**Given information:**

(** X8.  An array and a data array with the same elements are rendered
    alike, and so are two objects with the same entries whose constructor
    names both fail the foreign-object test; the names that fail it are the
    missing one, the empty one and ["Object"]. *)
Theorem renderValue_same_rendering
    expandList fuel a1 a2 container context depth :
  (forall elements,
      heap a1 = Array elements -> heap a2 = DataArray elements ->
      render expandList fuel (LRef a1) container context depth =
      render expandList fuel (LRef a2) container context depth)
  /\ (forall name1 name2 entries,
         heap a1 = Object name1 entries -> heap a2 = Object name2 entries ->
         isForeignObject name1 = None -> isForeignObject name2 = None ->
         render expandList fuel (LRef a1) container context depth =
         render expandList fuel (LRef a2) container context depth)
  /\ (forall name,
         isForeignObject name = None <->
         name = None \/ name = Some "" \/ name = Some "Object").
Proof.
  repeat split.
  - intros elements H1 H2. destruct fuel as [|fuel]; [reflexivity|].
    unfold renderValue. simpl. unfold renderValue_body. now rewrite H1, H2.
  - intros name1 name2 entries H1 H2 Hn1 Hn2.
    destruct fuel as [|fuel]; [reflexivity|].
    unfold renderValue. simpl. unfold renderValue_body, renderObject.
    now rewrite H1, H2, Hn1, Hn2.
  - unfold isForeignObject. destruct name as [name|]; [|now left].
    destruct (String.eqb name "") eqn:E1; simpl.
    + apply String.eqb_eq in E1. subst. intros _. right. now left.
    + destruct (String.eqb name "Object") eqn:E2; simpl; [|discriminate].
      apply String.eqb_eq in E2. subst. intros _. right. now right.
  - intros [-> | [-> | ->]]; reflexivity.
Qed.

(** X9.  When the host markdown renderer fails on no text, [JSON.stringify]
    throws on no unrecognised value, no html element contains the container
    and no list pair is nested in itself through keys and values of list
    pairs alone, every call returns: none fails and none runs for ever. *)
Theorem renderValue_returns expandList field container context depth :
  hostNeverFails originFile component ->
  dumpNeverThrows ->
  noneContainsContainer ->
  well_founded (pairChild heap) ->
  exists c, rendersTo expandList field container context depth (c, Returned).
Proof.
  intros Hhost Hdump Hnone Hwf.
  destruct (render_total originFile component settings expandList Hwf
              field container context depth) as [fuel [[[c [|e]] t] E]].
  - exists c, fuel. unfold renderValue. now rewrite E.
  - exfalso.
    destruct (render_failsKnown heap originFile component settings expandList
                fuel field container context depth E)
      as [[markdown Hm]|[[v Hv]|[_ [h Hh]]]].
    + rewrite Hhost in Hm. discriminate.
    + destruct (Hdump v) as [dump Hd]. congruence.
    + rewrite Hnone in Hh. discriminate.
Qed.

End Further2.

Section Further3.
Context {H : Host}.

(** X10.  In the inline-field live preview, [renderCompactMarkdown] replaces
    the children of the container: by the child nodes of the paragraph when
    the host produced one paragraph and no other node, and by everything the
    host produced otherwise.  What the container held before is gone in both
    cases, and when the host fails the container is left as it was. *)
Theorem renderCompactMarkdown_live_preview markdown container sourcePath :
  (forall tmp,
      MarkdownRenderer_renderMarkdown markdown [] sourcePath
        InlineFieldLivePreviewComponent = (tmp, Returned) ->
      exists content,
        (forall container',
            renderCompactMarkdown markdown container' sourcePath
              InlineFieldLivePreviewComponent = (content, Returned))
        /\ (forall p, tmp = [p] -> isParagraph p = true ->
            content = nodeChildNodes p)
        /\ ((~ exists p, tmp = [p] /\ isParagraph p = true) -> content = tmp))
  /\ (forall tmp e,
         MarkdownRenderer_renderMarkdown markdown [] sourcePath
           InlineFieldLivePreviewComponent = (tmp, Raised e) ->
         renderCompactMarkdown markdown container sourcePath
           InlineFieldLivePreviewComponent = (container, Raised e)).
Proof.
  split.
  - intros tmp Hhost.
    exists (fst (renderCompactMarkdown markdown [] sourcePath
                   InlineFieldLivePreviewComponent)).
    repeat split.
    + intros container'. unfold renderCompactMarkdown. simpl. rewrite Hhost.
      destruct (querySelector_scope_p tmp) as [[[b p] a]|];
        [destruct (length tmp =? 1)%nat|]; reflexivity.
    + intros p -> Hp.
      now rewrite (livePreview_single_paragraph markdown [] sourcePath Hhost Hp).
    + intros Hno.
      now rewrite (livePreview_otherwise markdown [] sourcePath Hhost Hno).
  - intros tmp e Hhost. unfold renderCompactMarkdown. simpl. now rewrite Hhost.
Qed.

* * *

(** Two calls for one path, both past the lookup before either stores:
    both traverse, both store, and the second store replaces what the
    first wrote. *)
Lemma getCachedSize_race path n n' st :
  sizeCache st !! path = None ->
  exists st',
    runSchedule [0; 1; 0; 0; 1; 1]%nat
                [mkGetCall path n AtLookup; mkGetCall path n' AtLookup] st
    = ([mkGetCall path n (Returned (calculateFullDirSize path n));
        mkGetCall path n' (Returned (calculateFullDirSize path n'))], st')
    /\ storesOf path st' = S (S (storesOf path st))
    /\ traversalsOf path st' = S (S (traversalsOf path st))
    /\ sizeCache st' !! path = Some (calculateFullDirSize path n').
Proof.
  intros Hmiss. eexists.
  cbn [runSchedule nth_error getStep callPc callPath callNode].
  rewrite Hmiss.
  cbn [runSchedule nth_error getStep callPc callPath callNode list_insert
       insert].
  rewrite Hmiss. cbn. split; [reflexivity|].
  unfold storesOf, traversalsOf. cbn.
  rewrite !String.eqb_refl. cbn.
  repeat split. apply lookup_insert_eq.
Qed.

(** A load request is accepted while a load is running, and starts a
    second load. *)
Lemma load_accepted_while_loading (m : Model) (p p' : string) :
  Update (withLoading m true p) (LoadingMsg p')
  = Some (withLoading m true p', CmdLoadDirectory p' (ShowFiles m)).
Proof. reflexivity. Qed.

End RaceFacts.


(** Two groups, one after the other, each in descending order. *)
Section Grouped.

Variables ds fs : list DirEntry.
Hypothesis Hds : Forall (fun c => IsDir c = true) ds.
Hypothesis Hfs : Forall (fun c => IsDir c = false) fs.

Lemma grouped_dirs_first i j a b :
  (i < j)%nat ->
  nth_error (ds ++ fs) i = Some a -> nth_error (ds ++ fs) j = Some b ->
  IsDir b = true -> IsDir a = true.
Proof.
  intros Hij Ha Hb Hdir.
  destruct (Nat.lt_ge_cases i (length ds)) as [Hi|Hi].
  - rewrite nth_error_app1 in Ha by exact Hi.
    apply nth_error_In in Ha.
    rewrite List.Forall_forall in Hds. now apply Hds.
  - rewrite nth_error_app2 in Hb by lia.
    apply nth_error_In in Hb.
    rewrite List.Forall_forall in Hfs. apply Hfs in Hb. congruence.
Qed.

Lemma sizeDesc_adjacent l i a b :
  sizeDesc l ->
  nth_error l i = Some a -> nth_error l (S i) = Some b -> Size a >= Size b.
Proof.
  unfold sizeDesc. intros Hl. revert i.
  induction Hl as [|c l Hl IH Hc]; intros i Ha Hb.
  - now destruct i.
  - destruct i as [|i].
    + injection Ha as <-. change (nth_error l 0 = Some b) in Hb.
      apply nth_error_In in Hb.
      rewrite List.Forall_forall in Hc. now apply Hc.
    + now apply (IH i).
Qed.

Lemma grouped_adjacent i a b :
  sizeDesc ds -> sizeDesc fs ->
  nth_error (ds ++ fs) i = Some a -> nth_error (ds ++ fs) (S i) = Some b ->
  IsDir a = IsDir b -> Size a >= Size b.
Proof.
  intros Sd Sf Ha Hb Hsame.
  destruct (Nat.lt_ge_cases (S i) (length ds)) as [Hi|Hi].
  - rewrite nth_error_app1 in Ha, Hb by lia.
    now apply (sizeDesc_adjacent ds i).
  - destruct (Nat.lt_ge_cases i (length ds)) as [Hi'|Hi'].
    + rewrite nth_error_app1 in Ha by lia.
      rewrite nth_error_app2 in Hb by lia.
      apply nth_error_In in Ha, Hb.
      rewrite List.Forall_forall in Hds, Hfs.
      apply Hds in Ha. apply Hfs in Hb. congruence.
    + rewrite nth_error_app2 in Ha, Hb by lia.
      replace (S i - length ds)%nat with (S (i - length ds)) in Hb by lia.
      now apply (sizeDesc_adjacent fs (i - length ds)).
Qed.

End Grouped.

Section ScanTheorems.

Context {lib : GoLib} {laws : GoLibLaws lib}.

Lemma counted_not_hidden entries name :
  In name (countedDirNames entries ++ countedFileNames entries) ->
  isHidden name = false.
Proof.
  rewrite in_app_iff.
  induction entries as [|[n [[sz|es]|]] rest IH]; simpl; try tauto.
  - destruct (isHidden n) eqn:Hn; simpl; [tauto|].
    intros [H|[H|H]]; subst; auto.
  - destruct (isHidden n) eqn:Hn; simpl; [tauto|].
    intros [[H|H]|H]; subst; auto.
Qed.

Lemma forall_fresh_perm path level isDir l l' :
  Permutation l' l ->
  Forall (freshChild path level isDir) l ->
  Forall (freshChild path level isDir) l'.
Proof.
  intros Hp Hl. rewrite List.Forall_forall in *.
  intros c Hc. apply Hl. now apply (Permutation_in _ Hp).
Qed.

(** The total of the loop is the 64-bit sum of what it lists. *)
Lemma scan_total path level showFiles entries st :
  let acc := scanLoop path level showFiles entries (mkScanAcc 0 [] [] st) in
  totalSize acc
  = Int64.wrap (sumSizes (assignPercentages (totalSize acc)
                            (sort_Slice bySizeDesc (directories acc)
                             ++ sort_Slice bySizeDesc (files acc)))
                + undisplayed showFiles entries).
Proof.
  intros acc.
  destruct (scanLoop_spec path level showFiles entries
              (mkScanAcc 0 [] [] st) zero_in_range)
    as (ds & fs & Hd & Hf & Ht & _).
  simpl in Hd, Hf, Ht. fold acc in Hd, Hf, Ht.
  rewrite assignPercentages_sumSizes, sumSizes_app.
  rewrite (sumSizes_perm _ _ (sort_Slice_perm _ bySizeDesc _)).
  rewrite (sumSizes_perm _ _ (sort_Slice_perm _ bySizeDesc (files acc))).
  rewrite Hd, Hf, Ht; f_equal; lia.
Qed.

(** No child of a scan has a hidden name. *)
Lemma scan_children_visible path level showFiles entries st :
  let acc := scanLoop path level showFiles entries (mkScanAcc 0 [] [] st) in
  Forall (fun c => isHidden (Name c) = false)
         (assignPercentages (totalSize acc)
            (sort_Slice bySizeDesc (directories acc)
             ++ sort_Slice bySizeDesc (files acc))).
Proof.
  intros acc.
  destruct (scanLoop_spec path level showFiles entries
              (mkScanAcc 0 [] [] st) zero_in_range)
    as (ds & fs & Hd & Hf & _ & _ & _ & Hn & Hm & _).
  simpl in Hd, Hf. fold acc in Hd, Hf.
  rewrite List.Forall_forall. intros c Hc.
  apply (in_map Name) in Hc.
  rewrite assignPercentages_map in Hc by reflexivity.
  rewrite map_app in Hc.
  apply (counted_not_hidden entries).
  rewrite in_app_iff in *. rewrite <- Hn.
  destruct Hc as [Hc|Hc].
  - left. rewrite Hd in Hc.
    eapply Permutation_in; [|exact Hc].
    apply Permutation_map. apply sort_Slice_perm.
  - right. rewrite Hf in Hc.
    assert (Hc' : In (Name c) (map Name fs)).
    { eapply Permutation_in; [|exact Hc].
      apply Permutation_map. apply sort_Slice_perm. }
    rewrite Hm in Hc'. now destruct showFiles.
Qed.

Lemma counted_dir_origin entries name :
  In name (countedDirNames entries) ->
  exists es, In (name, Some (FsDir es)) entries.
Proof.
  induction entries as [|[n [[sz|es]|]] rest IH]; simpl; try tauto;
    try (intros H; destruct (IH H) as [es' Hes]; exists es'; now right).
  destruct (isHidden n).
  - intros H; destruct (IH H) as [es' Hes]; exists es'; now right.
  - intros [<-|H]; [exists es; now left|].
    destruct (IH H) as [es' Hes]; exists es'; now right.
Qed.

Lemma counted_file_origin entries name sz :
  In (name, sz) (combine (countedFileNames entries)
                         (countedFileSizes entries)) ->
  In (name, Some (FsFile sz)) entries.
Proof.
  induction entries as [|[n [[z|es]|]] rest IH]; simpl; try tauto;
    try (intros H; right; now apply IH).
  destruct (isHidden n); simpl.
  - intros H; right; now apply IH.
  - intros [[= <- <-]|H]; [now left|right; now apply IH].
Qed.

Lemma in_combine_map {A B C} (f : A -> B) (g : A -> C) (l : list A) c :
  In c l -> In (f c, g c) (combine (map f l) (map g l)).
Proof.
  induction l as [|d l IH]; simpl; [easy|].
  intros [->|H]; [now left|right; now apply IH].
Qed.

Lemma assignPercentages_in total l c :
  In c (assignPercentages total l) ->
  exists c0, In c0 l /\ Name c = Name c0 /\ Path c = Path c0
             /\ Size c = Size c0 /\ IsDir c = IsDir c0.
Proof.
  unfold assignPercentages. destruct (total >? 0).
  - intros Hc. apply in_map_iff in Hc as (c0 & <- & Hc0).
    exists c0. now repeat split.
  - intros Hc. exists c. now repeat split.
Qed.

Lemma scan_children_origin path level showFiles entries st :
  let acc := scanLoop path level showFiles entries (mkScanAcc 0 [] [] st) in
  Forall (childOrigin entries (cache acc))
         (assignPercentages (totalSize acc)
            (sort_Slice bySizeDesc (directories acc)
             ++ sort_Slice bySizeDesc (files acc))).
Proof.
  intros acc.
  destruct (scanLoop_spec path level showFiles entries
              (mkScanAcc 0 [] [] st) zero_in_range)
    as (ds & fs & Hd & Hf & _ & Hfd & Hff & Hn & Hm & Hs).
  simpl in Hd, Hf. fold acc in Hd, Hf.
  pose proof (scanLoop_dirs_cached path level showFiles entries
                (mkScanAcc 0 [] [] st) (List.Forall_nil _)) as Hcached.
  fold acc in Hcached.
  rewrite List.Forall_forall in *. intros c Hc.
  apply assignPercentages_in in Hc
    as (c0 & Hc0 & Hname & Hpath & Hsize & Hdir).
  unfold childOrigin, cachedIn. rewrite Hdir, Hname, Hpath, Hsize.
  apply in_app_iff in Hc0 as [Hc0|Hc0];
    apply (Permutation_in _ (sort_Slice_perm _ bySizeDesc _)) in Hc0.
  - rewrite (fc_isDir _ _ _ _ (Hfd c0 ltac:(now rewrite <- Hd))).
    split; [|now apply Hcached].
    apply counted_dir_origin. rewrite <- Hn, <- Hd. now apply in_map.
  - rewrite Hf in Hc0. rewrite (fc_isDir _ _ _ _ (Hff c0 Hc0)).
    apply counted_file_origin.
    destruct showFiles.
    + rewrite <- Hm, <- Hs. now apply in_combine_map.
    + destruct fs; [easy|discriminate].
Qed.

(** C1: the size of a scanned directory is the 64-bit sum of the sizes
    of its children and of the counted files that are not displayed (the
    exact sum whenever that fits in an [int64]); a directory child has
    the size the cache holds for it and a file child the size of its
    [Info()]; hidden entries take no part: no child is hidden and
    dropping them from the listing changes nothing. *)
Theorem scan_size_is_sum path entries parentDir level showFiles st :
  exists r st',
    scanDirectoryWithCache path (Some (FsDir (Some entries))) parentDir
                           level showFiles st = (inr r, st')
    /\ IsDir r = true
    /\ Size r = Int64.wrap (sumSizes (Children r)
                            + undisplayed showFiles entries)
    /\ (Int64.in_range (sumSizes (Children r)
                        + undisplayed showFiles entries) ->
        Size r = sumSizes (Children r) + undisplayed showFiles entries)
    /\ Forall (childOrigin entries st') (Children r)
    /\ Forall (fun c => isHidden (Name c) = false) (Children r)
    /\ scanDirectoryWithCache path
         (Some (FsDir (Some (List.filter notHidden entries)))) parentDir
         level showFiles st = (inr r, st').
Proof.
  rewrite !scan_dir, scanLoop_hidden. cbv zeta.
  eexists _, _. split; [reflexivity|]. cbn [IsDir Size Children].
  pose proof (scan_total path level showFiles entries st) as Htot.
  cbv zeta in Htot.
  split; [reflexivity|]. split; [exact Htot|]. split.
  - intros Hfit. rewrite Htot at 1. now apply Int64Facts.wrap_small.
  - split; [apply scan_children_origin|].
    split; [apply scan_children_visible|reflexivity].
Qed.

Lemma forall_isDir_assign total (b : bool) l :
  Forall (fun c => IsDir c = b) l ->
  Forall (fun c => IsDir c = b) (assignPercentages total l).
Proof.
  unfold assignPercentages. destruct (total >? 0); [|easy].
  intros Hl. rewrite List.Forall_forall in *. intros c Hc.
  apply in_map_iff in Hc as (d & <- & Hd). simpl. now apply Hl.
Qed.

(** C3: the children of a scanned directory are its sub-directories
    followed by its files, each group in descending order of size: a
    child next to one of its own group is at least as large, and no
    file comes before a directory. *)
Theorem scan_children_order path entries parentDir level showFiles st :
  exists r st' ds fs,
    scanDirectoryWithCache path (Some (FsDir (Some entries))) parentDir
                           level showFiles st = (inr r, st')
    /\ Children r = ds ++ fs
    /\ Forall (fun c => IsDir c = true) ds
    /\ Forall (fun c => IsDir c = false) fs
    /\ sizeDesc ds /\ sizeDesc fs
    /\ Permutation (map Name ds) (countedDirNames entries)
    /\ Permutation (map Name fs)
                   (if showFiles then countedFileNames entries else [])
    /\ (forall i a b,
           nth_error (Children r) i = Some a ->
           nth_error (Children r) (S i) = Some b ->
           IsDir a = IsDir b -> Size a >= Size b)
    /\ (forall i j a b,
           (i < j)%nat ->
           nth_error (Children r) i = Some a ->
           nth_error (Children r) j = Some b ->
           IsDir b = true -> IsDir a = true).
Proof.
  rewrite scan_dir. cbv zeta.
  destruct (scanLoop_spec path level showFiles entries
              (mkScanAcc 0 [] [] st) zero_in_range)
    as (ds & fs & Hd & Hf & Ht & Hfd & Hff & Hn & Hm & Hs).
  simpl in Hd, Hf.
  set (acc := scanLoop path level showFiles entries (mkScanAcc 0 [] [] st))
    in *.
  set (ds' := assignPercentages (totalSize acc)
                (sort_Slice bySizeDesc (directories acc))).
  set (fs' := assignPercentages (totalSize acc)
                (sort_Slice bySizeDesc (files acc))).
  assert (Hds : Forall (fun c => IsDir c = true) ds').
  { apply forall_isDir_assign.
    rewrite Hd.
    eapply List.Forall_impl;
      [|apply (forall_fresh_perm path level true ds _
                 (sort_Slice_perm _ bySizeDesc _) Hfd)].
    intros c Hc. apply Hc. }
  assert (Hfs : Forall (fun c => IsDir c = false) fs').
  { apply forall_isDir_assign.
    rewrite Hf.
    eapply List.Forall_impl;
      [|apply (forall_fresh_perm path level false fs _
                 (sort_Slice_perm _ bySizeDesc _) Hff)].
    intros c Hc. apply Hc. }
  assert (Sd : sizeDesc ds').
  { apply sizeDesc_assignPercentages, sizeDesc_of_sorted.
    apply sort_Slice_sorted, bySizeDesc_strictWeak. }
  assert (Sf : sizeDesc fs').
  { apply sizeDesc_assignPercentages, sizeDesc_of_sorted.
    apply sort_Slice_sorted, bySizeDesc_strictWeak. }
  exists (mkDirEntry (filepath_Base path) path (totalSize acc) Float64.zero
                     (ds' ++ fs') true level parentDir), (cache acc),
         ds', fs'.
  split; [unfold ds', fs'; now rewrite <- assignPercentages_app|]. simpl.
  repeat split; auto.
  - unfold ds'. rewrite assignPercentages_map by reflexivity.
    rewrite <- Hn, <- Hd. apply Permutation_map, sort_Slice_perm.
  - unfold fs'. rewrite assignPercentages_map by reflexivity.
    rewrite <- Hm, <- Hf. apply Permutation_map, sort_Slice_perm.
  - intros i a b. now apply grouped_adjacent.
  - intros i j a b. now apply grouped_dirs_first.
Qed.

**Assignment:** Give back precisely the lines above that start at the line containing "as (c0 & Hc0" and end at the line containing "st') (Children r)", inclusive. No other lines belong in the output.

**Expected answer:**
    as (c0 & Hc0 & Hname & Hpath & Hsize & Hdir).
  unfold childOrigin, cachedIn. rewrite Hdir, Hname, Hpath, Hsize.
  apply in_app_iff in Hc0 as [Hc0|Hc0];
    apply (Permutation_in _ (sort_Slice_perm _ bySizeDesc _)) in Hc0.
  - rewrite (fc_isDir _ _ _ _ (Hfd c0 ltac:(now rewrite <- Hd))).
    split; [|now apply Hcached].
    apply counted_dir_origin. rewrite <- Hn, <- Hd. now apply in_map.
  - rewrite Hf in Hc0. rewrite (fc_isDir _ _ _ _ (Hff c0 Hc0)).
    apply counted_file_origin.
    destruct showFiles.
    + rewrite <- Hm, <- Hs. now apply in_combine_map.
    + destruct fs; [easy|discriminate].
Qed.

(** C1: the size of a scanned directory is the 64-bit sum of the sizes
    of its children and of the counted files that are not displayed (the
    exact sum whenever that fits in an [int64]); a directory child has
    the size the cache holds for it and a file child the size of its
    [Info()]; hidden entries take no part: no child is hidden and
    dropping them from the listing changes nothing. *)
Theorem scan_size_is_sum path entries parentDir level showFiles st :
  exists r st',
    scanDirectoryWithCache path (Some (FsDir (Some entries))) parentDir
                           level showFiles st = (inr r, st')
    /\ IsDir r = true
    /\ Size r = Int64.wrap (sumSizes (Children r)
                            + undisplayed showFiles entries)
    /\ (Int64.in_range (sumSizes (Children r)
                        + undisplayed showFiles entries) ->
        Size r = sumSizes (Children r) + undisplayed showFiles entries)
    /\ Forall (childOrigin entries st') (Children r)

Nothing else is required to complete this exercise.